• AIM OF THE EXERCISE:
Will you return, word for word, only the lines from the top of the data below down to and including the one with "(r : res A)"?

··· EXCERPTED DATA ···

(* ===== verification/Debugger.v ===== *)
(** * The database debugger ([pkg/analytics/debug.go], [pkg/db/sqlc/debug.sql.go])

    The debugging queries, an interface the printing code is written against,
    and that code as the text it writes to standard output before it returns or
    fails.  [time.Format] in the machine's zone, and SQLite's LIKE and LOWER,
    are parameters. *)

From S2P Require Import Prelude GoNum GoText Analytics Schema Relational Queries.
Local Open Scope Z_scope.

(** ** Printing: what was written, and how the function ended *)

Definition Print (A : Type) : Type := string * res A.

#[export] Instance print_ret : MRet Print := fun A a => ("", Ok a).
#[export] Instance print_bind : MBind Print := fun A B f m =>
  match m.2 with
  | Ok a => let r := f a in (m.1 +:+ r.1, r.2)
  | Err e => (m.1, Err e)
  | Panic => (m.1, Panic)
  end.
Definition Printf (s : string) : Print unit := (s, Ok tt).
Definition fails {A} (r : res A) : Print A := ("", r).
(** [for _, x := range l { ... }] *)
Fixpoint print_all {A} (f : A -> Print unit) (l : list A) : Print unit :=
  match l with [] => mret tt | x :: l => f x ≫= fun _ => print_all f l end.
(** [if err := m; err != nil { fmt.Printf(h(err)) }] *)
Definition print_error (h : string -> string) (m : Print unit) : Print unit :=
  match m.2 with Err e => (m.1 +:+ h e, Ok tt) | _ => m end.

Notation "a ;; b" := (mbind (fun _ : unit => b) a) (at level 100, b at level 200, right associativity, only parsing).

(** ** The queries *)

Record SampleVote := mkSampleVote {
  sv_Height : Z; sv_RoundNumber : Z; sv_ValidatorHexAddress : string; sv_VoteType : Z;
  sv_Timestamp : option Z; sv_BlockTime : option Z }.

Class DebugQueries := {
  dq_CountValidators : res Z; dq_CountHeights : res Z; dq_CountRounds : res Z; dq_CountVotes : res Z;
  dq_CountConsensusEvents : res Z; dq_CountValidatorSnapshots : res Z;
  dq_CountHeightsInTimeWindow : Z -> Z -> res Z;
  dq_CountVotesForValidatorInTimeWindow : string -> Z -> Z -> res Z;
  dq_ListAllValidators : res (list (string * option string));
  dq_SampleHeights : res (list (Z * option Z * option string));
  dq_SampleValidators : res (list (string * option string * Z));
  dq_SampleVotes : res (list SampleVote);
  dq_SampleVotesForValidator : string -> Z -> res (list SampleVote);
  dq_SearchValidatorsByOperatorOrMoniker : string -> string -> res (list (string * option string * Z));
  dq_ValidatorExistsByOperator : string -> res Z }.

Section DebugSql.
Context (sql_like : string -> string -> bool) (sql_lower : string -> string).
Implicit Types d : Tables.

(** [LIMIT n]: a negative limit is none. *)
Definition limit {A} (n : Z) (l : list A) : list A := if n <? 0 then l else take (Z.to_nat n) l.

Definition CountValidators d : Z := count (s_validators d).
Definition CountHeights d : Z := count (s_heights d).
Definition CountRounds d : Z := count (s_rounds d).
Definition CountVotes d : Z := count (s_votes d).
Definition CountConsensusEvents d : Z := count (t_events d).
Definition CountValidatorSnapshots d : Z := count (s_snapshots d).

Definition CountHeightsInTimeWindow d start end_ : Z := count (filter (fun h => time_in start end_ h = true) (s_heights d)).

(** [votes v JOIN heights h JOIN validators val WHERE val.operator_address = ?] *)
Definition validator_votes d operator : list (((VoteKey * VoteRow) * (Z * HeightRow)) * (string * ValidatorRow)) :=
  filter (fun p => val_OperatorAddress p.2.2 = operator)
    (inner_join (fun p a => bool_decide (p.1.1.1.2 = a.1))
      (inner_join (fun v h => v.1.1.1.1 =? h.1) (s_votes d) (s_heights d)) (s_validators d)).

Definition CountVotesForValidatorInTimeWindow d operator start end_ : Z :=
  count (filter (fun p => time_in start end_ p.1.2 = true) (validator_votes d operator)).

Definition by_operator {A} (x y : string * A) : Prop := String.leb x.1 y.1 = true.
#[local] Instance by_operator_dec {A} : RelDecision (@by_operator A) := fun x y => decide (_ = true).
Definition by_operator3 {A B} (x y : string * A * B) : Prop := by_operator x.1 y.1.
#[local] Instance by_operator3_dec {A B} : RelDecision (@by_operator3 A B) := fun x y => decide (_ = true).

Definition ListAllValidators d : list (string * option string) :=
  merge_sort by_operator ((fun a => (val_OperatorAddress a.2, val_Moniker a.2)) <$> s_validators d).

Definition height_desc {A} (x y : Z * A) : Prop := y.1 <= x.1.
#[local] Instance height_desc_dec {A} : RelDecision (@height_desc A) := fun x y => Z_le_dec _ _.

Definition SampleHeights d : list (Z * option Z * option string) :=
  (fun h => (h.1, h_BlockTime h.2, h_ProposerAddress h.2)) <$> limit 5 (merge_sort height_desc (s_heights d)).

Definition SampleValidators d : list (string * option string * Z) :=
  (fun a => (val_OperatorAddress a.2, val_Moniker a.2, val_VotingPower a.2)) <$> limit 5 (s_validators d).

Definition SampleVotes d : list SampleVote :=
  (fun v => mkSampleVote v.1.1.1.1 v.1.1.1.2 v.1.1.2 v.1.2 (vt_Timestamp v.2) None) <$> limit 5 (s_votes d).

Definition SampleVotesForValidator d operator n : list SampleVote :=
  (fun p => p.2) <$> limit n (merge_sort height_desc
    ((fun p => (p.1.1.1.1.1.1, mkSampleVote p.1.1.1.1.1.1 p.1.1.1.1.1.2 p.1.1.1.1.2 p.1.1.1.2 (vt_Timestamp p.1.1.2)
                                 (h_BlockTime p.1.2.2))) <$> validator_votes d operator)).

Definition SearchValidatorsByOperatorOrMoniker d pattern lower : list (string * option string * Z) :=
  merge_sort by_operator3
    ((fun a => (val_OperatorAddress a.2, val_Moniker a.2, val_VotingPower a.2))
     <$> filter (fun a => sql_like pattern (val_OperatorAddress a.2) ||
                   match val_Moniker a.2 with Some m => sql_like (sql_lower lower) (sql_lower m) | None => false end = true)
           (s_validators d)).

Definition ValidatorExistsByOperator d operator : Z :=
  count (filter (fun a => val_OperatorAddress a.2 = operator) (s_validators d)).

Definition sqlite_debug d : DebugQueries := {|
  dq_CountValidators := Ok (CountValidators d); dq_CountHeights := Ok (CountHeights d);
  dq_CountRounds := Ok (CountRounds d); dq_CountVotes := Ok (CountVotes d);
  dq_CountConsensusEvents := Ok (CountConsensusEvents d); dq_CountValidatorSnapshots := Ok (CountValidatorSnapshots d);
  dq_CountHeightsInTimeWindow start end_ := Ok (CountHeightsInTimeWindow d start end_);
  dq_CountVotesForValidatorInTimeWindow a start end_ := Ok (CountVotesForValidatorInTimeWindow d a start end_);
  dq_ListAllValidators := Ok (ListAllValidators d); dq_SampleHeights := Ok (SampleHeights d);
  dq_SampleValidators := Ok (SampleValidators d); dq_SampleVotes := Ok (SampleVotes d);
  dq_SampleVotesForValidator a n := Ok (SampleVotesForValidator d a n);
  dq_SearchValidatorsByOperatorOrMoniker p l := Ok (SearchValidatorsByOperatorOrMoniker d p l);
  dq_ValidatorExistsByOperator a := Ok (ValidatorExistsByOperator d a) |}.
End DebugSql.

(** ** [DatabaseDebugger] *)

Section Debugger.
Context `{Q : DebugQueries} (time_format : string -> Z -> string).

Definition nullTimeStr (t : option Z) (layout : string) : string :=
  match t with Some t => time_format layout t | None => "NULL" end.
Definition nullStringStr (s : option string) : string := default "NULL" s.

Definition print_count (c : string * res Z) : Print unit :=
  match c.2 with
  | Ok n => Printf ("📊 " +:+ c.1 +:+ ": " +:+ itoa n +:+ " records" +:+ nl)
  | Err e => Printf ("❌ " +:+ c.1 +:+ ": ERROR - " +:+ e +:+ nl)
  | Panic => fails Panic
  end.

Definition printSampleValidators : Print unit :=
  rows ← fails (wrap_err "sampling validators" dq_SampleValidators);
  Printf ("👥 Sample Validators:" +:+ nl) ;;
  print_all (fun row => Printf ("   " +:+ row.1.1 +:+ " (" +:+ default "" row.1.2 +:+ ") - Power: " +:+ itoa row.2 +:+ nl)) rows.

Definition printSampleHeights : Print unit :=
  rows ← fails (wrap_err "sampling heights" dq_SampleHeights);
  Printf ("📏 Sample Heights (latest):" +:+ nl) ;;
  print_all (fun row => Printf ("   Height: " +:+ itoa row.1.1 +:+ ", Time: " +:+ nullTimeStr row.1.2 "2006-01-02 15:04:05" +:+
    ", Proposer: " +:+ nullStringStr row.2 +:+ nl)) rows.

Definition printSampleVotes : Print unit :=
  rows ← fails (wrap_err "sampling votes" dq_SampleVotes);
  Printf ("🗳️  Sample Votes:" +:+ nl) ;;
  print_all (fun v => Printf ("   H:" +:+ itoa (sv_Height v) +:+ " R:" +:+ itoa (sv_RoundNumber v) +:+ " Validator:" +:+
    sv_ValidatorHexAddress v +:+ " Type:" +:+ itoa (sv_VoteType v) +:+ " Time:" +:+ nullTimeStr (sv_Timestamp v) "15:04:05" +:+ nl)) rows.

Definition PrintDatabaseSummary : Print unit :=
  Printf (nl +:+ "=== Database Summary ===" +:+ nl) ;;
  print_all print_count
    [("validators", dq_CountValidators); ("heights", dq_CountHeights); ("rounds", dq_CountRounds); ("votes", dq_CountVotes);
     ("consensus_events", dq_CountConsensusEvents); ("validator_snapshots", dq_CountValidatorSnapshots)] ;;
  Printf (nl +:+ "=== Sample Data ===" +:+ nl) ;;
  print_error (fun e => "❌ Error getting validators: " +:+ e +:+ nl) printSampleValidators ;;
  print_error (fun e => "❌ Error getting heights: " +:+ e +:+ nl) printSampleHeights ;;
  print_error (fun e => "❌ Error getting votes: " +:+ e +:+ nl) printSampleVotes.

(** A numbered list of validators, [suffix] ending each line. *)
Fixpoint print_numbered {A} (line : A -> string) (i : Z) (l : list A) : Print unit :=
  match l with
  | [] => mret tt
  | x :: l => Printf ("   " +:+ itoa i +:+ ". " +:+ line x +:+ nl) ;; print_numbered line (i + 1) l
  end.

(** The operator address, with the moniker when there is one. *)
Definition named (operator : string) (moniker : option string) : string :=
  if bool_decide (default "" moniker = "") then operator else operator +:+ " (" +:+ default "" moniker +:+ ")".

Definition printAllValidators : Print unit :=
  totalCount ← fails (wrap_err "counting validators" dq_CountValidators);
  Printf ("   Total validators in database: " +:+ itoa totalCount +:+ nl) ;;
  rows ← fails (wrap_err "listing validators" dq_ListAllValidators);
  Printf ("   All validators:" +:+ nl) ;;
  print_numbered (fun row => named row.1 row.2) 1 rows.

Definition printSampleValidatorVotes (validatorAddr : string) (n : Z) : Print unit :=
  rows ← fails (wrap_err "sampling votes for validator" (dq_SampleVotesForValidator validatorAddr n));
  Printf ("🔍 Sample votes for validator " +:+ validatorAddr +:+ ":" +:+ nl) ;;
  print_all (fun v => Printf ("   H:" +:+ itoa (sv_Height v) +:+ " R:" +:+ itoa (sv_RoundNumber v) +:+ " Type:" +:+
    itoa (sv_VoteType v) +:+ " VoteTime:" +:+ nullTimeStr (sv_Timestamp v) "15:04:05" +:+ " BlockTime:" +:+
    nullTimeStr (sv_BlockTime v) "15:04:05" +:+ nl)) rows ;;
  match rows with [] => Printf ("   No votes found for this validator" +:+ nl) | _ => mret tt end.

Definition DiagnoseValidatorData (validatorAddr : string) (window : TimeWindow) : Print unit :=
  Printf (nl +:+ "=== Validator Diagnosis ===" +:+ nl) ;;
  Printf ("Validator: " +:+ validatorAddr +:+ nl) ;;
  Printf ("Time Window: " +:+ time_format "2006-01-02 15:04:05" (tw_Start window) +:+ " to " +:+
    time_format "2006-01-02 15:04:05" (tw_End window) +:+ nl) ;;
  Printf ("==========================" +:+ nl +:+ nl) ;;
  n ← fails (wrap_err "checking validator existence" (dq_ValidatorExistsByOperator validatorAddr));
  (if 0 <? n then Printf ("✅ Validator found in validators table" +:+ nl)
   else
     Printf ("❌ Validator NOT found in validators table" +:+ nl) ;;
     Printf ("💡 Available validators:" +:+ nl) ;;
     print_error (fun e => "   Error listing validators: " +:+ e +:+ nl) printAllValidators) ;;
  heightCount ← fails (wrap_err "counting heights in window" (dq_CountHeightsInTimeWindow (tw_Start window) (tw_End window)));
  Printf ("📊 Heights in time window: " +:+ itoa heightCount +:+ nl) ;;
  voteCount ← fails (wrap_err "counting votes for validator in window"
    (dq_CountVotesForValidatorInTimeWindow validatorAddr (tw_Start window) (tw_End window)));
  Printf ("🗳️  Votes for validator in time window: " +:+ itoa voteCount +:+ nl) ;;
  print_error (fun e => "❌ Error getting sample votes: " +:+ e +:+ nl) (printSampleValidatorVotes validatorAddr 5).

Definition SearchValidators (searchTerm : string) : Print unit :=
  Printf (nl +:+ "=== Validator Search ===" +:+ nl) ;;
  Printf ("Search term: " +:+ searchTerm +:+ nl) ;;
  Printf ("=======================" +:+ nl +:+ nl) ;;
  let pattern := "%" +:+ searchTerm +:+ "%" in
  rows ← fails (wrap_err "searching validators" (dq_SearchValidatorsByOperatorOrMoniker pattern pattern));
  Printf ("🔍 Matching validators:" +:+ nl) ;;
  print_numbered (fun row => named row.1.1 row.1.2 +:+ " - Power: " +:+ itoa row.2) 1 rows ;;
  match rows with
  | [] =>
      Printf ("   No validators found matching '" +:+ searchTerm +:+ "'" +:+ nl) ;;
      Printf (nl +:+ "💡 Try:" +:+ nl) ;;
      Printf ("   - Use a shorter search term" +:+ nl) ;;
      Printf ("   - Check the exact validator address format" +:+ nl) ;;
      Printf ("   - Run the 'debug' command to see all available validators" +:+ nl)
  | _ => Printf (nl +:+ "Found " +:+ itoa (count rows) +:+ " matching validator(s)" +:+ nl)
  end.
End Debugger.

···

• TASK ANSWER:
(* ===== verification/Debugger.v ===== *)
(** * The database debugger ([pkg/analytics/debug.go], [pkg/db/sqlc/debug.sql.go])

    The debugging queries, an interface the printing code is written against,
    and that code as the text it writes to standard output before it returns or
    fails.  [time.Format] in the machine's zone, and SQLite's LIKE and LOWER,
    are parameters. *)

From S2P Require Import Prelude GoNum GoText Analytics Schema Relational Queries.
Local Open Scope Z_scope.

(** ** Printing: what was written, and how the function ended *)

Definition Print (A : Type) : Type := string * res A.

#[export] Instance print_ret : MRet Print := fun A a => ("", Ok a).
#[export] Instance print_bind : MBind Print := fun A B f m =>
  match m.2 with
  | Ok a => let r := f a in (m.1 +:+ r.1, r.2)
  | Err e => (m.1, Err e)
  | Panic => (m.1, Panic)
  end.
Definition Printf (s : string) : Print unit := (s, Ok tt).
Definition fails {A} (r : res A) : Print A := ("", r).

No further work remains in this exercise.